Não sabia o que acontecia no mundo da arte e da cerâmica, foi tenso, passei muitos momentos ruins, ruins mesmo. Mas aqui estou hoje, graças às pessoas que estiveram aí presentes, firme e forte e confiaram em mim. E lógico graças à família que sempre me apoiou em tudo, tanto emocionalmente como economicamente. Isso faz toda a diferença na hora de tomar riscos, você sabe que qualquer coisa tem uma rede que vai te ajudar. Nem todo mundo tem isso sempre.

Miriam Brugmann por Projeto Curadoria
Miriam Brugmann por Projeto Curadoria
// Quais são suas influências, inspirações ou artistas preferidos? Como isso se reflete no seu trabalho?

Nesse tempo percebi que todas as minhas artistas preferidas são mulheres, mesmo tendo estudado arte e só conhecer a Frida Kalho (porque é a única mulher no mundo que fez arte segundo a história da arte) sempre me senti identificada com trabalhos de artistas mulheres latinoamericanas, no Brasil a Tarsila do Amaral, e Djanira da Motta e Silva, que conheci quando cheguei no Rio e me apaixonei.

E entre os artistas atuais tem meu grande amigo e irmão Martin Russo, artista visual e plástico, que não usa nenhum meio virtual para mostrar o trabalho dele, mas deve ter alguma coisa por aí na internet, a Paula Duro, artista Argentina que admiro muito e o Tainan que é um amigão do Rio, que amoooo o trabalho dele e trabalhar junto com ele.

// Ainda existe algum preconceito em relação a mulher se expressar livremente? Você sente isso no seu trabalho?

Sinto que isso mudou muito, muito mesmo, quando eu comecei, que não parece que é muito tempo, mas já tem quase 10 anos, comecei pintando na rua e organizando eventos de arte. Na rua era muita diferença, ainda é, a rua é o lugar mais machista para mim.

Sempre ser mulher foi ser menos, nos ambientes legitimados da arte, no geral a arte da mulher nunca chega a ser o que se considera "sério".

Eu sempre acreditei no meu trabalho, me esforcei e trabalhei muito, fiz e ainda faço tudo o que dá e tento quebrar essas estruturas criadas 90% pelos homens do que é arte e o que não é.
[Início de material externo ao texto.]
(** * Telegraf plugins and pipeline: a shallow embedding

    From the Go sources of the tree:
    - [Homie]       plugins/outputs/mqtt/homie.go
    - [Prometheus]  plugins/outputs/prometheus_client (the output plugin)
    - [DCOS]        plugins/inputs/dcos (point construction)
    - [InfluxUDP]   plugins/outputs/influxdb, the tests of the UDP client;
                    the client, whose source is not in the tree, is their
                    parameter
    - [TestUtil]    testutil, the test of [RequireMetricsEqual], with the
                    functions of the package it calls as parameters

    [UDPStandIn] and [Examples] hold the inputs of the instances.

    The pipeline itself (metric model, accumulator, buffer, delivery runner)
    has no source in the tree; [Metric], [Buffer], [Accumulator] and
    [Delivery] render its specification, each definition saying so.

    Go strings are byte strings ([string]); where a Go function works on the
    UTF-8 decoding of a string (package [regexp], [strings.ToLower]) the text
    is a list of code points ([rune]).  Go maps are [gmap]s; a [range] over a
    map visits it in an order Go leaves open, here that of [map_to_list]. *)

From Stdlib Require Import ZArith NArith Bool List Lia Ascii String.
From Stdlib Require Import Floats.SpecFloat Structures.OrderedTypeEx.
From stdpp Require Import base option list strings pretty gmap sorting.

(** Go's [float64], as the IEEE 754 value it holds. *)
Definition float64 : Type := spec_float.

(** ** Package [strings] and [sort], as far as the plugins use them *)

Module GoStrings.

Local Open Scope string_scope.

(** [strings.ReplaceAll(s, old, new)] for one-byte [old] and [new]. *)
Fixpoint ReplaceAll (s : string) (old new : ascii) : string :=
  match s with
  | EmptyString => EmptyString
  | String c rest =>
      String (if Ascii.eqb c old then new else c) (ReplaceAll rest old new)
  end.

(** [strings.HasPrefix(s, prefix)]. *)
Definition HasPrefix (s prefix : string) : bool := String.prefix prefix s.

(** [strings.HasSuffix(s, suffix)]. *)
Definition HasSuffix (s suffix : string) : bool :=
  (String.length suffix <=? String.length s)%nat
  && String.eqb (substring (String.length s - String.length suffix) (String.length suffix) s) suffix.

(** [strings.TrimPrefix(s, prefix)]. *)
Definition TrimPrefix (s prefix : string) : string :=
  if HasPrefix s prefix
  then substring (String.length prefix) (String.length s - String.length prefix) s
  else s.

(** [strings.Join(elems, sep)]. *)
Definition Join (elems : list string) (sep : string) : string := String.concat sep elems.

(** The order of Go's [<=] on strings: bytewise lexicographic. *)
Definition string_le (a b : string) : Prop := String.leb a b = true.

#[export] Instance string_le_dec a b : Decision (string_le a b).
Proof. unfold string_le. apply _. Defined.

(** [sort.Strings]: the result is the sorted arrangement, whichever
    algorithm produces it. *)
Definition Strings (l : list string) : list string := merge_sort string_le l.

End GoStrings.

Local Open Scope N_scope.

(** ** plugins/outputs/mqtt/homie.go *)

Module Homie.

(** A Go [rune]: one Unicode code point of the decoded string (an invalid
    byte decodes to U+FFFD). *)
Definition rune : Type := N.

Definition hyphen : rune := 45.

Definition isLowerAZ (r : rune) : bool := (97 <=? r) && (r <=? 122).

Definition isDigit (r : rune) : bool := (48 <=? r) && (r <=? 57).

(** The character class of [idRe], [[^a-z0-9]]. *)
Definition idRe_class (r : rune) : bool := negb (isLowerAZ r || isDigit r).

(** What a Homie topic ID may contain: [a-z], [0-9] and the hyphen. *)
Definition idChar (r : rune) : bool := isLowerAZ r || isDigit r || (r =? hyphen).

Section NormalizeID.

(** [unicode.ToLower] outside ASCII is a table of the Go runtime; it can map
    a non-ASCII rune to an ASCII one (U+212A KELVIN SIGN to [k]). *)
Variable unicodeLower : rune -> rune.

(** [unicode.ToLower]: ASCII is handled before the case tables. *)
Definition toLower (r : rune) : rune :=
  if r <=? 127
  then (if (65 <=? r) && (r <=? 90) then r + 32 else r)
  else unicodeLower r.

(** [strings.ToLower]. *)
Definition ToLower (s : list rune) : list rune := map toLower s.

(** [idRe.ReplaceAllString(s, "-")] for [idRe = ([^a-z0-9]+)]: every maximal
    run of runes of the class becomes one hyphen.  [inrun] tells that the
    rune before the current one belonged to a run already replaced. *)
Fixpoint replaceRuns (inrun : bool) (s : list rune) : list rune :=
  match s with
  | [] => []
  | r :: rest =>
      if idRe_class r
      then (if inrun then replaceRuns true rest else hyphen :: replaceRuns true rest)
      else r :: replaceRuns false rest
  end.

Definition ReplaceAllString (s : list rune) : list rune := replaceRuns false s.

(** [strings.Trim(s, "-")] with a one-byte cutset trims the right end, then
    the left end. *)
Fixpoint TrimLeft (s : list rune) : list rune :=
  match s with
  | [] => []
  | r :: rest => if r =? hyphen then TrimLeft rest else s
  end.

Fixpoint TrimRight (s : list rune) : list rune :=
  match s with
  | [] => []
  | r :: rest =>
      match TrimRight rest with
      | [] => if r =? hyphen then [] else [r]
      | t => r :: t
      end
  end.

Definition Trim (s : list rune) : list rune := TrimLeft (TrimRight s).

Definition normalizeID (raw : list rune) : list rune :=
  let id := ToLower raw in
  let id := ReplaceAllString id in
  Trim id.

End NormalizeID.

(** The runes of a string of ASCII bytes. *)
Definition asciiRunes (s : string) : list rune :=
  N_of_ascii <$> list_ascii_of_string s.

(** A value held in a Go [interface{}], by its dynamic type.  [GoStringer]
    is a value of a type not listed that has a [String] method, with the
    text the method returns; [GoOther] is a value of any remaining type. *)
Inductive goValue :=
| GoInt (v : Z) | GoInt8 (v : Z) | GoInt16 (v : Z) | GoInt32 (v : Z) | GoInt64 (v : Z)
| GoUint (v : Z) | GoUint8 (v : Z) | GoUint16 (v : Z) | GoUint32 (v : Z) | GoUint64 (v : Z)
| GoFloat32 (v : float64) | GoFloat64 (v : float64)
| GoBytes (v : string) | GoString (v : string)
| GoBool (v : bool)
| GoStringer (goType text : string)
| GoOther (goType : string).

(** The [%T] of a value. *)
Definition typeName (value : goValue) : string :=
  match value with
  | GoInt _ => "int" | GoInt8 _ => "int8" | GoInt16 _ => "int16"
  | GoInt32 _ => "int32" | GoInt64 _ => "int64"
  | GoUint _ => "uint" | GoUint8 _ => "uint8" | GoUint16 _ => "uint16"
  | GoUint32 _ => "uint32" | GoUint64 _ => "uint64"
  | GoFloat32 _ => "float32" | GoFloat64 _ => "float64"
  | GoBytes _ => "[]uint8" | GoString _ => "string" | GoBool _ => "bool"
  | GoStringer goType _ => goType
  | GoOther goType => goType
  end%string.

(** The six kinds of field value in the words of the specification
    (section 3: signed integer, unsigned integer, float64, boolean, string,
    timestamp), told of a Go value; [convertType] is compared with it.  A
    timestamp is a [time.Time], a type with a [String] method. *)
Definition supportedKind (value : goValue) : bool :=
  match value with
  | GoInt _ | GoInt8 _ | GoInt16 _ | GoInt32 _ | GoInt64 _ => true
  | GoUint _ | GoUint8 _ | GoUint16 _ | GoUint32 _ | GoUint64 _ => true
  | GoFloat64 _ => true
  | GoBool _ => true
  | GoString _ => true
  | GoStringer goType _ => String.eqb goType "time.Time"
  | GoFloat32 _ | GoBytes _ | GoOther _ => false
  end.

Section ConvertType.

(** [internal.ToString], of package [internal]. *)
Variable ToString : goValue -> string + string.

(** [convertType]: the text and the Homie datatype of a value, or the error. *)
Definition convertType (value : goValue) : string * string + string :=
  match ToString value with
  | inr err => inr err
  | inl v =>
      match value with
      | GoInt8 _ | GoInt16 _ | GoInt32 _ | GoInt64 _
      | GoUint8 _ | GoUint16 _ | GoUint32 _ | GoUint64 _ => inl (v, "integer")
      | GoFloat32 _ | GoFloat64 _ => inl (v, "float")
      | GoBytes _ | GoString _ | GoStringer _ _ => inl (v, "string")
      | GoBool _ => inl (v, "boolean")
      | GoInt _ | GoUint _ | GoOther _ => inr ("unknown type " ++ typeName value)
      end
  end%string.

End ConvertType.

(** The shape of a string on which [ReplaceAllString] changes nothing: runes
    of the class are hyphens and no two of them are adjacent. *)
Fixpoint canon (inrun : bool) (s : list rune) : Prop :=
  match s with
  | [] => True
  | r :: rest =>
      if idRe_class r
      then r = hyphen /\ inrun = false /\ canon true rest
      else canon false rest
  end.

End Homie.

(** ** plugins/outputs/prometheus_client *)

Module Prometheus.

Local Open Scope Z_scope.
Local Open Scope string_scope.

(** [config.Duration] and [time.Duration]: an [int64] count of nanoseconds. *)
Definition Duration : Type := Z.

Definition Second : Duration := 1000000000.

Definition defaultListen : string := ":9273".
Definition defaultPath : string := "/metrics".
Definition defaultExpirationInterval : Duration := 60 * Second.
Definition defaultReadTimeout : Duration := 10 * Second.
Definition defaultWriteTimeout : Duration := 10 * Second.

(** A Go [error] value, by its message. *)
Definition error : Type := string.

Section Client.

(** Types of the packages the plugin calls into. *)
Variables (Metric Collector MetricTypes Secret IPNet ServerConfig TLSConf Registry : Type).

(** What can be registered with a [prometheus.Registry]. *)
Inductive Registrant :=
| GoCollector
| ProcessCollector
| PluginCollector (c : Collector).

(** The calls that leave the package; each one that returns an [error] in Go
    returns a sum here. *)
Variable NewRegistry : Registry.
Variable Register : Registry -> Registrant -> Registry + error.
Variable TypeMappings_Init : MetricTypes -> option error.
Variable v1_NewCollector : Duration -> bool -> bool -> MetricTypes -> Collector.
Variable v2_NewCollector : Duration -> bool -> bool -> MetricTypes -> Collector.
Variable ParseCIDR : string -> IPNet + error.
Variable Secret_Get : Secret -> string + error.
Variable TLSConfig : ServerConfig -> option TLSConf + error.
(** The [Add] method of the [Collector] interface. *)
Variable Collector_Add : Collector -> list Metric -> option error.

(** The handlers mounted on the mux, by the way they are composed. *)
Inductive Handler :=
| promHandler (registry : Registry)
| landingPageHandler
| rangeHandler (ipRange : list IPNet) (next : Handler)
| authHandler (username password : string) (next : Handler)
| headerHandler (next : Handler).

(** [http.Server], the fields [Init] sets. *)
Record Server := {
  Addr : string;
  srvHandler : list (string * Handler);
  srvTLSConfig : option TLSConf;
  srvReadTimeout : Duration;
  srvWriteTimeout : Duration
}.

Record PrometheusClient := {
  Listen : string;
  ReadTimeout : Duration;
  WriteTimeout : Duration;
  MetricVersion : Z;
  BasicUsername : string;
  BasicPassword : Secret;
  IPRange : list string;
  ExpirationInterval : Duration;
  Path : string;
  CollectorsExclude : list string;
  StringAsLabel : bool;
  ExportTimestamp : bool;
  TypeMappings : MetricTypes;
  tlsServerConfig : ServerConfig;
  server : option Server;
  collector : option Collector
}.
Como mulher é sempre o dobro de esforço, agora eu acho que nós mesmas estamos ficando mais conscientes, cada vez estamos organizando mais coisas nós mesmas e chamando outras mulheres para fazer parte, e é assim que funciona. Então o problema não é se expressar livremente, o problema é os espaços que legitimam as vozes da arte, quem diz o que é arte e o que não é. Eu não acredito no conceito de arte como uma coisa para poucos e fechada, mas como tudo é um relato e também tem que ser desconstruído e repensado constantemente. Como mulheres temos que falar sobre nossa arte, nos apoiar e empoderar umas as outras e criar nossa história da arte, fora dessa ideia de arte do discurso oficial, hegemônico e patriarcal.

// E o que te faz feliz?

Me faz muito feliz ficar com amigxs e pessoas queridas, andar de bike, comer açaí, ir pra praia sozinha. Pintar, viajar, fazer cerâmica, fazer amor, beijar, ficar na natureza, cozinhar, ler, tomar um café bem gostoso, cuidar das plantas, comer, que a casa esteja arrumada... Tudo isso.

Miriam Brugmann por Projeto Curadoria
Miriam Brugmann por Projeto Curadoria
// Quais dicas você daria para outras mulheres potencializarem suas criações?

Trabalhar muito... hahaha... Acho que é muito isso, se dedicar 100% a seu projeto, e ter fé, sempre, saber que vai dar certo. Se você duvida não tem como, tem que ter muita fé e muito trabalho, todo dia.

// Você tem algum novo projeto em andamento?

Tenho sim, mas não posso contar muito no momento. Por enquanto posso falar de uma exibição em Buenos Aires e outra em Cordoba no contexto do festival da diversidade 2017. Os projetos pro ano que vem ainda não posso contar.